Teaching for Deeper Learning: A Study in Simplicity, Elegance, & Practicality
| by Justin Gilbert | January 30, 2020 |
Have you seen me?
If you haven’t and are an ASCD member, then you will soon. (And if you are not an ASCD member, you should really consider joining.)
We are all very excited about this new book from Jay McTighe and Harvey Silver: Teaching for Deeper Learning: Tools to Engage Students in Meaning Making.
If you’d like to learn more, then you’re in luck—Jay and Harvey will be presenting a FREE webinar on this new book next month (February 4, 2020).
And if you are already looking ahead to ASCD Empower20 in Los Angeles, then you will be happy to know that Jay and Harvey will be presenting a two-day pre-conference institute on Teaching for Deeper Learning (March 12–13, 2020).
Still on the fence? Consider what these experts and educators are saying…

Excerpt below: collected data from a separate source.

(** [ChatCommunity.check_beg_permission]; [timeline_allowed permission] is
    [self.timeline.allowed(meta, permission=permission)], the pair of a
    verdict and its proofs that [create_text] unpacks. *)
Definition check_beg_permission {M P : Type} (timeline_allowed : string -> bool * list P)
    (messages : list M) : list (yielded M) :=
  let allowed :=
    py_and tuple_truth (timeline_allowed "authorize") (timeline_allowed "revoke") in
  (fun message =>
     if tuple_truth allowed then Yield message
     else DropMessage "Unable to grant or revoke permissions") <$> messages.

End tutorial.

(* --------------------------------------------------------------------- *)
(** ** The lines of the persistent storage                                *)
(* --------------------------------------------------------------------- *)

(** What [dispersy_cleanup_community] writes, line by line, and the
    conditions under which [_load_persistent_storage] reads it back. *)
Module storage_format.

Import pystr.

Fixpoint all_chars (P : ascii -> bool) (s : string) : bool :=
  match s with
  | EmptyString => true
  | String c s => P c && all_chars P s
  end.

(** not empty and free of white space: one field of [split] *)
Definition is_word (s : string) : bool :=
  negb (String.eqb s EmptyString) && all_chars (fun c => negb (isspace c)) s.

(** a message name that can stand first on a line *)
Definition is_name (s : string) : bool := is_word s && negb (startswith "#" s).

Definition no_newline (s : string) : bool :=
  all_chars (fun c => negb (Ascii.eqb c "010"%char)) s.

Definition newline : string := String "010"%char EmptyString.

(** [" ".join((name, packet.encode("HEX"), "\n"))] *)
Definition record_line (name packet : string) : string :=
  join_space [name; encode_HEX packet; newline].

(** ["# received dispersy-destroy-community from %s\n" % (text,)] *)
Definition comment_line (text : string) : string :=
  "# received dispersy-destroy-community from " +:+ text +:+ newline.

(** a line of the file: no newline but the one that ends it *)
Definition is_line (line : string) : Prop :=
  ∃ body, line = body +:+ newline ∧ no_newline body = true.

(** the content of a file made of the given lines *)
Definition content_of (lines : list string) : string :=
  foldr String.append EmptyString lines.

(** An entry of the file: the text of a comment line, or the name and the
    packet of a message. *)
Definition entry : Type := string + string * string.

Definition line_of (e : entry) : string :=
  match e with
  | inl text => comment_line text
  | inr (name, packet) => record_line name packet
  end.

Definition well_formed (e : entry) : Prop :=
  match e with
  | inl text => no_newline text = true
  | inr (name, packet) => is_name name = true ∧ packet ≠ EmptyString
  end.

Definition packets_of (entries : list entry) : list string :=
  omap (fun e => match e with inl _ => None | inr (_, packet) => Some packet end) entries.

End storage_format.

(* --------------------------------------------------------------------- *)
(** ** tool/tracker.py: the rest of [TrackerCommunity] and the reporter   *)
(* --------------------------------------------------------------------- *)

Module tracker_community.

Import pystr tracker.

#[global] Instance CandidateClass_eq_dec : EqDecision CandidateClass.
Proof. solve_decision. Defined.

#[global] Instance Candidate_eq_dec : EqDecision Candidate.
Proof. solve_decision. Defined.

#[global] Instance CommunityClass_eq_dec : EqDecision CommunityClass.
Proof. solve_decision. Defined.

(** *** [_initialize_meta_messages] *)

(** the names of the messages that a tracker keeps *)
Definition kept_names : list string :=
  ["dispersy-introduction-request"; "dispersy-introduction-response";
   "dispersy-puncture-request"; "dispersy-puncture"; "dispersy-identity";
   "dispersy-missing-identity"; "dispersy-authorize"; "dispersy-revoke";
   "dispersy-missing-proof"; "dispersy-destroy-community"].

(** The [for name in [...]] loop: it copies the named entries of [source]
    into [target] and stops at the first name that [source] does not
    have. *)
Fixpoint copy_meta_messages {V : Type} (source : gmap string V) (names : list string)
    (target : gmap string V) : outcome unit * gmap string V :=
  match names with
  | [] => (Return tt, target)
  | name :: names =>
      match source !! name with
      | Some meta => copy_meta_messages source names (<[name := meta]> target)
      | None => (Throw (KeyError name), target)
      end
  end.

McTighe (an architect of meaning making in curriculum) and Silver (an architect of meaningful instruction) blend their rich experience to guide teachers (architects of implementation) in creating learning experiences that cast students as meaning makers. The book is a powerful resource for teachers who seek to help their students become thinkers about content rather than merely memorizers of information. To draw on a strategy introduced in the book, Teaching for Deeper Learning is a study in simplicity, elegance, and practicality.
Jay McTighe and Harvey Silver bring together their wealth of knowledge and ideas around powerful thinking skills, essential questions, and concept-based curriculum to help teachers effect deep learning and transfer. They had the insight to see how using seven major thinking skills to facilitate greater knowledge acquisition could become the springboard to the crafting of ‘big ideas’—the transferable, conceptual understandings that reflect deep learning. This easy-to-read book flows from chapter to chapter with practical tools, ideas, and examples to guide the teacher in facilitating meaning making.
Education offers a plethora of individual innovations, but when curriculum and instruction leaders can combine the power of the best ideas to create not only a higher-order end but also a clear means to that end, then they have truly made a significant contribution to the field. This book is one of those contributions.
This is the book you’ll want to extend your instructional skills and expand your backpack of strategies to support how the brain learns best. By engaging thinking skills to help students actively process information, teachers leverage the brain’s executive functions to deepen student understanding and achieve learning that lasts.
I have room for only five reference books on my desk, and Teaching for Deeper Learning just took over the top spot.
Because all the knowledge in the world is on the phone in nearly every student’s pocket, a person’s ability to thrive in the modern world is based on their ability to analyze the veracity of information, make sense of its context and perspective, draw conclusions, take responsible action (often in concert with others), assess the impact of that action, and reassess based on new information. Teaching for Deeper Learning gives teachers the tools to equip students with these critical capacities.